Task statement: I need only the number of lines in this data that contain the string "scanFallback".

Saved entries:
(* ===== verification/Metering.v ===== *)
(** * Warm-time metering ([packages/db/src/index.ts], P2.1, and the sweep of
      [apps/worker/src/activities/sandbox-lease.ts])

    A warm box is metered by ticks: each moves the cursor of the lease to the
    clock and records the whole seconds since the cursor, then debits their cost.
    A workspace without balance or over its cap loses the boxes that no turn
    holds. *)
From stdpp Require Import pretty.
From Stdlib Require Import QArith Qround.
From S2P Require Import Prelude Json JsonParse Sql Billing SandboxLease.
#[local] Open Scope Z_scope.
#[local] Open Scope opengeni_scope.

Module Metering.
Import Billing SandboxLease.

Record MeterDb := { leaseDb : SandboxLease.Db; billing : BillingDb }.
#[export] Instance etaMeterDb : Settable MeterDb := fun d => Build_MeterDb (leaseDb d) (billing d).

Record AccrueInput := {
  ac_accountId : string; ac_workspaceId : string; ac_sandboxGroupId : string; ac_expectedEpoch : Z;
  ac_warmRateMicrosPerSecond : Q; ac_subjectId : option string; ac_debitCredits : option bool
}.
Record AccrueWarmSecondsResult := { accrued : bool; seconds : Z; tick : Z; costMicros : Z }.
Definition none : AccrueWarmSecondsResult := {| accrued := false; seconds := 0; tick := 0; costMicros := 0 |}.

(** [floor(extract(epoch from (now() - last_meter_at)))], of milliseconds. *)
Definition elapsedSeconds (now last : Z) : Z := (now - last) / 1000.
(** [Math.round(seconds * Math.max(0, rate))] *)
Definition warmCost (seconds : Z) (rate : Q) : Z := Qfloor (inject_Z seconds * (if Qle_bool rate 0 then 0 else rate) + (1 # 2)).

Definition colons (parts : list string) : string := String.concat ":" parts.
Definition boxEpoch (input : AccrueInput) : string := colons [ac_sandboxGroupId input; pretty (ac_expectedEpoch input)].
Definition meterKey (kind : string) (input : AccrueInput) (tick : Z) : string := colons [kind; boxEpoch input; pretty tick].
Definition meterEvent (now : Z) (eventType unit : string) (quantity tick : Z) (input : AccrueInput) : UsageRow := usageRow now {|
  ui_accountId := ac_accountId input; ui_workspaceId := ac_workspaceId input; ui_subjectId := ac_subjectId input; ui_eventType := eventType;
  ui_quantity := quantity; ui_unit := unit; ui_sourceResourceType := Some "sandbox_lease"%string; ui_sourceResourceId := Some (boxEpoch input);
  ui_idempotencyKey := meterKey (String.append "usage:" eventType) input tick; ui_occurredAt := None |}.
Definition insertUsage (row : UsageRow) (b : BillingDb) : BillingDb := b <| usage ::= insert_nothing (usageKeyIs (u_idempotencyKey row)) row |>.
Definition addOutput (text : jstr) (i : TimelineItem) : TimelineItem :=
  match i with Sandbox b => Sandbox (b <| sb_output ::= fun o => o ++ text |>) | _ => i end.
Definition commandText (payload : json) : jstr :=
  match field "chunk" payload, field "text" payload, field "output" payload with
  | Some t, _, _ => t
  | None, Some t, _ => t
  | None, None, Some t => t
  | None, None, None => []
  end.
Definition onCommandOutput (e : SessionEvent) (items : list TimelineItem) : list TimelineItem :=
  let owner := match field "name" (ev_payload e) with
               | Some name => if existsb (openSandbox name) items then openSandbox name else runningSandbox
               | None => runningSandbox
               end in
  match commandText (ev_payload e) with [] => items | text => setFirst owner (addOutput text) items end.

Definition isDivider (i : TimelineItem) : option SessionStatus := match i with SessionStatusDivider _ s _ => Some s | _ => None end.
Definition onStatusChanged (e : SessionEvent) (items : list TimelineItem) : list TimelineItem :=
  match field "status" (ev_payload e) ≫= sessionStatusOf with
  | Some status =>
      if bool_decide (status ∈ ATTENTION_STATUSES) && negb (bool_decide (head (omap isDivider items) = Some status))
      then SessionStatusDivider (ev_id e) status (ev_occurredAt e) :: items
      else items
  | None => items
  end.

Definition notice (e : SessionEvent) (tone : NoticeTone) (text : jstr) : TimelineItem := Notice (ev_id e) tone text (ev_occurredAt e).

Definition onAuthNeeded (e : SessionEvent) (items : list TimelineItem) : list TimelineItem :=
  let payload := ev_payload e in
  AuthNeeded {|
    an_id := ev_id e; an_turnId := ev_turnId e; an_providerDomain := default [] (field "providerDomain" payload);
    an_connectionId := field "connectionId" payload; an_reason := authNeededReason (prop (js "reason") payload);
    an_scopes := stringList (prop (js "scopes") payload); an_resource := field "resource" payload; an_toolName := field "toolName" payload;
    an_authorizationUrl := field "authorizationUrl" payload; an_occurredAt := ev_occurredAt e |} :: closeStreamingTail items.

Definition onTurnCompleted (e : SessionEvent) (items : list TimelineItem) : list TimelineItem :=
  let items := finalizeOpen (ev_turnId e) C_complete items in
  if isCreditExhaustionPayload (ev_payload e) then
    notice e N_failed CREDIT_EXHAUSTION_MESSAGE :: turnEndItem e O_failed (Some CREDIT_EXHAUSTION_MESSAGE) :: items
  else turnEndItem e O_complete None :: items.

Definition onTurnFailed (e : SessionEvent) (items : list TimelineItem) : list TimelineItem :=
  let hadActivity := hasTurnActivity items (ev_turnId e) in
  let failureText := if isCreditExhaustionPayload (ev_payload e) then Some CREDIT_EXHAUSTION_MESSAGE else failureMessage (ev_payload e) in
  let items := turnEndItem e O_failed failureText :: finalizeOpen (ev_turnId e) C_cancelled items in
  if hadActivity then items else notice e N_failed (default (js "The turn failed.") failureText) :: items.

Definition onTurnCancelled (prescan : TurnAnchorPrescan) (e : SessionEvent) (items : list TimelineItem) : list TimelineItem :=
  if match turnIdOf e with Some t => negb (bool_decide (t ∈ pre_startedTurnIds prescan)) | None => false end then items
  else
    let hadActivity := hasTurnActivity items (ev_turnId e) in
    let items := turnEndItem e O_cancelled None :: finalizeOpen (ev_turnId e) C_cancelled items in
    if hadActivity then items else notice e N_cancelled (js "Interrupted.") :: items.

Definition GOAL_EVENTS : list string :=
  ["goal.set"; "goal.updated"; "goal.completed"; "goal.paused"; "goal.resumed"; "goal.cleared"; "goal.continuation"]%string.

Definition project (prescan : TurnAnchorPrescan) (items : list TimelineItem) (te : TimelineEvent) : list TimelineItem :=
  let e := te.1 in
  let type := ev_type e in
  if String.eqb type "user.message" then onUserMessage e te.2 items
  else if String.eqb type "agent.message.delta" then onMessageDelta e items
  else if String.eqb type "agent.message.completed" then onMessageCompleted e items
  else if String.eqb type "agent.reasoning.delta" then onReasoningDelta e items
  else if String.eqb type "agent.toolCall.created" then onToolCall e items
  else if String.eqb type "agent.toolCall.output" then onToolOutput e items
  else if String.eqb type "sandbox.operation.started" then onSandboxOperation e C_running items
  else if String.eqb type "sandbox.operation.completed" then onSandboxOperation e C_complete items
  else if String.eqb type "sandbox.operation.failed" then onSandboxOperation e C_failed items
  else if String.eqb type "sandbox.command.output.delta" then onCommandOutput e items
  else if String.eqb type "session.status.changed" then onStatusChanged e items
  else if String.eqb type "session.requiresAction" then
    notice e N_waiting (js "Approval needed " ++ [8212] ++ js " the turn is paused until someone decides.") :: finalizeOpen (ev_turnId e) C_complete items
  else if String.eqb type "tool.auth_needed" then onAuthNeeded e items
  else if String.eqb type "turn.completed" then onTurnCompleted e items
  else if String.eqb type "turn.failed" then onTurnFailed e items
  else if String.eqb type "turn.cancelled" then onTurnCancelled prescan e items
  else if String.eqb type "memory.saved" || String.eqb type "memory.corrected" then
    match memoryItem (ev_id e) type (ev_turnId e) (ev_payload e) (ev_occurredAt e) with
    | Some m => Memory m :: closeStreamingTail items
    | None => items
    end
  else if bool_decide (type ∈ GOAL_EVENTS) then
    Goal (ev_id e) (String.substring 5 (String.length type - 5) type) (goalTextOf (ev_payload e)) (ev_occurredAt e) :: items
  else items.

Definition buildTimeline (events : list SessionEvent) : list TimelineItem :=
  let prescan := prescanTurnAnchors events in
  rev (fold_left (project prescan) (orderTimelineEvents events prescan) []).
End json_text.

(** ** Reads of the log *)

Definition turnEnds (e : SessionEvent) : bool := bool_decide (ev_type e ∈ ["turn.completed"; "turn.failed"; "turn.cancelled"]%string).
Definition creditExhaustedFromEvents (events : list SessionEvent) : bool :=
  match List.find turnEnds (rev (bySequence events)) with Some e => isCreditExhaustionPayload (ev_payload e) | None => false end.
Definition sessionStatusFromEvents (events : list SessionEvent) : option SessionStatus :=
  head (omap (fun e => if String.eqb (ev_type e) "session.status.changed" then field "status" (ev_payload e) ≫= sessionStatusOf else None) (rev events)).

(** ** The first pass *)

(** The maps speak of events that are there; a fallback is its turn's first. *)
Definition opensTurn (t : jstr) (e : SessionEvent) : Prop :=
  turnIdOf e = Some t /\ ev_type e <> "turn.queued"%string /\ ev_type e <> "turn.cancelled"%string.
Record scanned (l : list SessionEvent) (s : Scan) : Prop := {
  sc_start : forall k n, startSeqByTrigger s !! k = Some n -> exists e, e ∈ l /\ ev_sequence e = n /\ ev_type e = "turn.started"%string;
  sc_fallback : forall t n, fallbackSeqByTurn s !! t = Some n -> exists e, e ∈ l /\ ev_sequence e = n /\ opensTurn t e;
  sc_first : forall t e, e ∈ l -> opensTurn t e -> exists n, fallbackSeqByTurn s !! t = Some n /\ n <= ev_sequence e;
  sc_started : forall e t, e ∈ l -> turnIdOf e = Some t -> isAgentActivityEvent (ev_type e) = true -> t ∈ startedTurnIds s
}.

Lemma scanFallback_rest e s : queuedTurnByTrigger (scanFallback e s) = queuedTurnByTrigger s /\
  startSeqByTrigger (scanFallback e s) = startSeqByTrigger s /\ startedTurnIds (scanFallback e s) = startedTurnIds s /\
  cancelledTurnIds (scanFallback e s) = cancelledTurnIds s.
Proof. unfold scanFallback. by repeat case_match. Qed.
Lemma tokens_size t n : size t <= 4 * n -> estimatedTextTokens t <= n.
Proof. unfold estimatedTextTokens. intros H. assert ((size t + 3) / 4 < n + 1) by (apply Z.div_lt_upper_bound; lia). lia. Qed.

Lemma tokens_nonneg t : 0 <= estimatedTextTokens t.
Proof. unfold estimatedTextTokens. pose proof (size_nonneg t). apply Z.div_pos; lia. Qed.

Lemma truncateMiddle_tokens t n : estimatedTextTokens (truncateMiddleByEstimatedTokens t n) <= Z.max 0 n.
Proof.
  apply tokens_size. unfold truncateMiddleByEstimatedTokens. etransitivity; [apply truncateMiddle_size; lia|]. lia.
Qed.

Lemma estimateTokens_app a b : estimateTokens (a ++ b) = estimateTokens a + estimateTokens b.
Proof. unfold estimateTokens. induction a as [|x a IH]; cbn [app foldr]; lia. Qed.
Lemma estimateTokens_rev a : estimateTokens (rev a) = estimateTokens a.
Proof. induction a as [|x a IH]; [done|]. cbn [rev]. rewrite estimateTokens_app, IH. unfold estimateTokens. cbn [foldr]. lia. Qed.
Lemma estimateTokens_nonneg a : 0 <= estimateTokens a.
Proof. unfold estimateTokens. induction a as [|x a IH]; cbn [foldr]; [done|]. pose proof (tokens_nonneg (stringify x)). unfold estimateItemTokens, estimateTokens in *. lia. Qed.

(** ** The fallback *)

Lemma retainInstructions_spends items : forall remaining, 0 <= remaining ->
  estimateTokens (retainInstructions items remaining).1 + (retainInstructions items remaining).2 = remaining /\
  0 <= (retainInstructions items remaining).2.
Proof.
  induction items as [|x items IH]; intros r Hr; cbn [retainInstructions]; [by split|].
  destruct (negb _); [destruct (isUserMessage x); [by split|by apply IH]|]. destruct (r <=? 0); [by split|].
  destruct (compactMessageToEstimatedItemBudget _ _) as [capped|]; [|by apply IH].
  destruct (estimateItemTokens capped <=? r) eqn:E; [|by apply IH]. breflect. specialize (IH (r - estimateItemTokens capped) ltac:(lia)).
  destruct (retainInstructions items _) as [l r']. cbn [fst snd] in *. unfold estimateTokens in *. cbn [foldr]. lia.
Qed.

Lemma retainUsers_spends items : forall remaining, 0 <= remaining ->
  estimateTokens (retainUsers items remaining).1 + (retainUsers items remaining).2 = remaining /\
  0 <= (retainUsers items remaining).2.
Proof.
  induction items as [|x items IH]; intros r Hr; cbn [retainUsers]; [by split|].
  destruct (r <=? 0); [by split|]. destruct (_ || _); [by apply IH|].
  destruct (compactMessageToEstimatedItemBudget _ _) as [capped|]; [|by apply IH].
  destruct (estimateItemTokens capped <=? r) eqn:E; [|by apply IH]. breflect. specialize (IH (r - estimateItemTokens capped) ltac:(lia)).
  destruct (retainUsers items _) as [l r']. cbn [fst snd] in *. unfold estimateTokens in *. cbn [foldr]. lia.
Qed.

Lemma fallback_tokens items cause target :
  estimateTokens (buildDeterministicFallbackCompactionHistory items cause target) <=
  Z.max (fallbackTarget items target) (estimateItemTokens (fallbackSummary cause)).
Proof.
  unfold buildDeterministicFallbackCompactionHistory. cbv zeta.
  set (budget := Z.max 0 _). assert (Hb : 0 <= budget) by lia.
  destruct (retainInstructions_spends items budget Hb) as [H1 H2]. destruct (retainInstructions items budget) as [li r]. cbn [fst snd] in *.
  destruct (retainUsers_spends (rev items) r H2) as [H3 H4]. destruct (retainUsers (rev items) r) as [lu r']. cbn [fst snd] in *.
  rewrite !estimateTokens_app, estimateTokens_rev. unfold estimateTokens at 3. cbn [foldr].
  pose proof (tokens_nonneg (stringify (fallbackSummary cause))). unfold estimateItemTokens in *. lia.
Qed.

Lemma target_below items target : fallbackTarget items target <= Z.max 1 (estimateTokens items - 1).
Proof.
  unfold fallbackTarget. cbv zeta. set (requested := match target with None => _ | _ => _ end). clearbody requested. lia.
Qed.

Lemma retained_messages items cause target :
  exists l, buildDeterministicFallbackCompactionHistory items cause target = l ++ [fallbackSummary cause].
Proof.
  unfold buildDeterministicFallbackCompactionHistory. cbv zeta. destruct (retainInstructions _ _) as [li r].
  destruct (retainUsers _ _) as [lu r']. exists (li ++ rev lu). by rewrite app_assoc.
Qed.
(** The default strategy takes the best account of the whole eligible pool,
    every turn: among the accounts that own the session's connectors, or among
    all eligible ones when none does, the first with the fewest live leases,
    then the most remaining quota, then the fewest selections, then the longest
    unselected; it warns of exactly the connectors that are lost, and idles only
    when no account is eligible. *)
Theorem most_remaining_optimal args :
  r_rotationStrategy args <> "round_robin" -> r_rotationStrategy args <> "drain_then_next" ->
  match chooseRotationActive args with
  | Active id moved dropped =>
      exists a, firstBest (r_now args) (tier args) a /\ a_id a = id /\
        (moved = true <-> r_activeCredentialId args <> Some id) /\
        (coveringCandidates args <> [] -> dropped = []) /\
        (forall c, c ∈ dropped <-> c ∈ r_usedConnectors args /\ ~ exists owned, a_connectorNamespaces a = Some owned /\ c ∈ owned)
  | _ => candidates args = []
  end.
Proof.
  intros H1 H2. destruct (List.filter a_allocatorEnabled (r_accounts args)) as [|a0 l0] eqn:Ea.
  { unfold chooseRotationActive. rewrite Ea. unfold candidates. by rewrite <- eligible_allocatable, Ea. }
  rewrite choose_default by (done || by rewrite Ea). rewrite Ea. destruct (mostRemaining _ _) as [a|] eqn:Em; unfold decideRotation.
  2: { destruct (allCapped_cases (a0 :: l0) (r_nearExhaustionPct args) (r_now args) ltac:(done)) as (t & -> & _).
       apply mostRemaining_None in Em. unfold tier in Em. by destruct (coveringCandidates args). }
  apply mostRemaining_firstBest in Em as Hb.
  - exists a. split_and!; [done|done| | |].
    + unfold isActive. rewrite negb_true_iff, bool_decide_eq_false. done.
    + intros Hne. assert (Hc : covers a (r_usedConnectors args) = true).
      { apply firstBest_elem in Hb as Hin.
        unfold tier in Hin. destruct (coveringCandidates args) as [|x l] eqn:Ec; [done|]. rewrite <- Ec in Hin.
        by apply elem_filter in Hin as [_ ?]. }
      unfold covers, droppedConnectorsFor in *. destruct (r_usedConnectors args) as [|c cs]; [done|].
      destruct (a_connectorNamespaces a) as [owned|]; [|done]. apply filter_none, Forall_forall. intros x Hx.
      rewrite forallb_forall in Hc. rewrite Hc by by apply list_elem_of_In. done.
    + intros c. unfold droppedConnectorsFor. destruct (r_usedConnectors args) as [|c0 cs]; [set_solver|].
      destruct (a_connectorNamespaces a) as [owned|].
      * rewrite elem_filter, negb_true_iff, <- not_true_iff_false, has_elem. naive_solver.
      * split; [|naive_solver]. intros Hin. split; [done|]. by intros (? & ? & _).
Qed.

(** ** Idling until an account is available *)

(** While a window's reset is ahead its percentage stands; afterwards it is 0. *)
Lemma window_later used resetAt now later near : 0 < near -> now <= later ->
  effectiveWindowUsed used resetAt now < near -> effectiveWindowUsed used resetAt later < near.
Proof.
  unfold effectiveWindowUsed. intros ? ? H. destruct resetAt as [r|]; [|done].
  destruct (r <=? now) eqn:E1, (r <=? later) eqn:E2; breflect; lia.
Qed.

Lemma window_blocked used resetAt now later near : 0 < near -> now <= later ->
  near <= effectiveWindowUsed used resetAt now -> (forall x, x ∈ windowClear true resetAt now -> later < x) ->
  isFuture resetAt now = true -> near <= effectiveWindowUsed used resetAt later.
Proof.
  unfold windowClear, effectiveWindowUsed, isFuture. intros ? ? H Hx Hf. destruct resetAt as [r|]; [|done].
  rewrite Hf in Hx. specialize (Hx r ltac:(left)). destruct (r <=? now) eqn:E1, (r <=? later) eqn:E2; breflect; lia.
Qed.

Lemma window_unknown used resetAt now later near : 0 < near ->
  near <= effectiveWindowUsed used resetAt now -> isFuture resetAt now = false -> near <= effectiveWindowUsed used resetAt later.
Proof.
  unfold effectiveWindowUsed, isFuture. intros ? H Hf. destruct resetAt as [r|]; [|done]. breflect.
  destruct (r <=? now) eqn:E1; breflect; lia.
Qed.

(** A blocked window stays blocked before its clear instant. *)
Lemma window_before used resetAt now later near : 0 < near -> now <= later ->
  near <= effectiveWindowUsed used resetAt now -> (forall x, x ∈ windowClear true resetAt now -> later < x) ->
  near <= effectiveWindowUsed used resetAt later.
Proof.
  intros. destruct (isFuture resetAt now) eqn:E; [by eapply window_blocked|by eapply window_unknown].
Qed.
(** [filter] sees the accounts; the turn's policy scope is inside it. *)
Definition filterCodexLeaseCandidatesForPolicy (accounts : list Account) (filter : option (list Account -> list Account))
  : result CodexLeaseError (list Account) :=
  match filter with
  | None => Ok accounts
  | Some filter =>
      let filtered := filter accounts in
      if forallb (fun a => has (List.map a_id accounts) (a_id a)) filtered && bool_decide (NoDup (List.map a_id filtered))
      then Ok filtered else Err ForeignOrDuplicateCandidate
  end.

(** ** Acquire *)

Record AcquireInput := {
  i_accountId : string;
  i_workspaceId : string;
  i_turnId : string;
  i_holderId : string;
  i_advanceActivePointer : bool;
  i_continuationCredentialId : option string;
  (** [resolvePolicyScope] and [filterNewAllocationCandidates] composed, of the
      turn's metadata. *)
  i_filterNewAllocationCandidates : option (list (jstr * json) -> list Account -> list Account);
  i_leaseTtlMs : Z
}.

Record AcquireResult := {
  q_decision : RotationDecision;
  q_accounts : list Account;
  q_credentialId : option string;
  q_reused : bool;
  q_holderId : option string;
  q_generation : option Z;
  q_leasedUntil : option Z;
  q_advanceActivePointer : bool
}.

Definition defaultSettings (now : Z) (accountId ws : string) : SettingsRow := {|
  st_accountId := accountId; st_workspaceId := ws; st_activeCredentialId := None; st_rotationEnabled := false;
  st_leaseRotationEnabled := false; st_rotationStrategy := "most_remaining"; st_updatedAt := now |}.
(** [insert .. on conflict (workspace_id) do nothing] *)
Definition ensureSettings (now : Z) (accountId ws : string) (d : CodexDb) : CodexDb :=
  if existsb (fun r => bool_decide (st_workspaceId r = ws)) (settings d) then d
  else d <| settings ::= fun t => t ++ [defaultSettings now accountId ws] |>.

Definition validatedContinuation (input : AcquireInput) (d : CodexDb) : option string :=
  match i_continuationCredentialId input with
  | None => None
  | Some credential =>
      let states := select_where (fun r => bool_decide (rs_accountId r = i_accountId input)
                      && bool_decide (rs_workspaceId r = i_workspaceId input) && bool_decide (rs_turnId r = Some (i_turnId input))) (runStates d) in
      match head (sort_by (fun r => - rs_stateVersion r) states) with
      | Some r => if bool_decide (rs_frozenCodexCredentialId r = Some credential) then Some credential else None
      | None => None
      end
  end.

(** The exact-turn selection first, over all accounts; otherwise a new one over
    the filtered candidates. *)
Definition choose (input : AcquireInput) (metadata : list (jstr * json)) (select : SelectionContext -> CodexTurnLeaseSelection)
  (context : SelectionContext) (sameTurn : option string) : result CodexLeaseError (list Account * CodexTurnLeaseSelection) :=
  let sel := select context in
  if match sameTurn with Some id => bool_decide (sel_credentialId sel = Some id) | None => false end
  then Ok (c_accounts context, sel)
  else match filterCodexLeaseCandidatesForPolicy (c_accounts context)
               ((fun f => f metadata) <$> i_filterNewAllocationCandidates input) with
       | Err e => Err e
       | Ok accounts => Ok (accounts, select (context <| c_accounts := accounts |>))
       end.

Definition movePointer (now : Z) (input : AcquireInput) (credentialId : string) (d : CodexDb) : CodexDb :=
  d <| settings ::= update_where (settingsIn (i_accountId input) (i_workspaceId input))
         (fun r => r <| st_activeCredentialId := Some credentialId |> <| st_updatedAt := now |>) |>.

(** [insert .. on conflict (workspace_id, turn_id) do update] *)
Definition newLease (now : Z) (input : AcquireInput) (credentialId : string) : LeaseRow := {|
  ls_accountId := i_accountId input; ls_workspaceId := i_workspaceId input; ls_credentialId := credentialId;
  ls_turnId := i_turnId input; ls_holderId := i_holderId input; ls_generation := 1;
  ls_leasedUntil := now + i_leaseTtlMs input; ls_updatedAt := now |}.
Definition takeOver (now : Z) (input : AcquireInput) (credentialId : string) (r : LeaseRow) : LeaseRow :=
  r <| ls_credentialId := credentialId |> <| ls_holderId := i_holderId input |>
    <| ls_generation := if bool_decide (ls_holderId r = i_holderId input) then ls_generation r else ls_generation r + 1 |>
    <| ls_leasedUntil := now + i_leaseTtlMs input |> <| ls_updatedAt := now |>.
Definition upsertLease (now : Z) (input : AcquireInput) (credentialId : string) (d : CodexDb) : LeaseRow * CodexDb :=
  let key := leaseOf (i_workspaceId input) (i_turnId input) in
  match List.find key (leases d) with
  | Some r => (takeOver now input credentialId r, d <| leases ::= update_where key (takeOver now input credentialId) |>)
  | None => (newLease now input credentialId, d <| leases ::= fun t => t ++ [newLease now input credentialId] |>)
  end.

Solution to the exercise: 4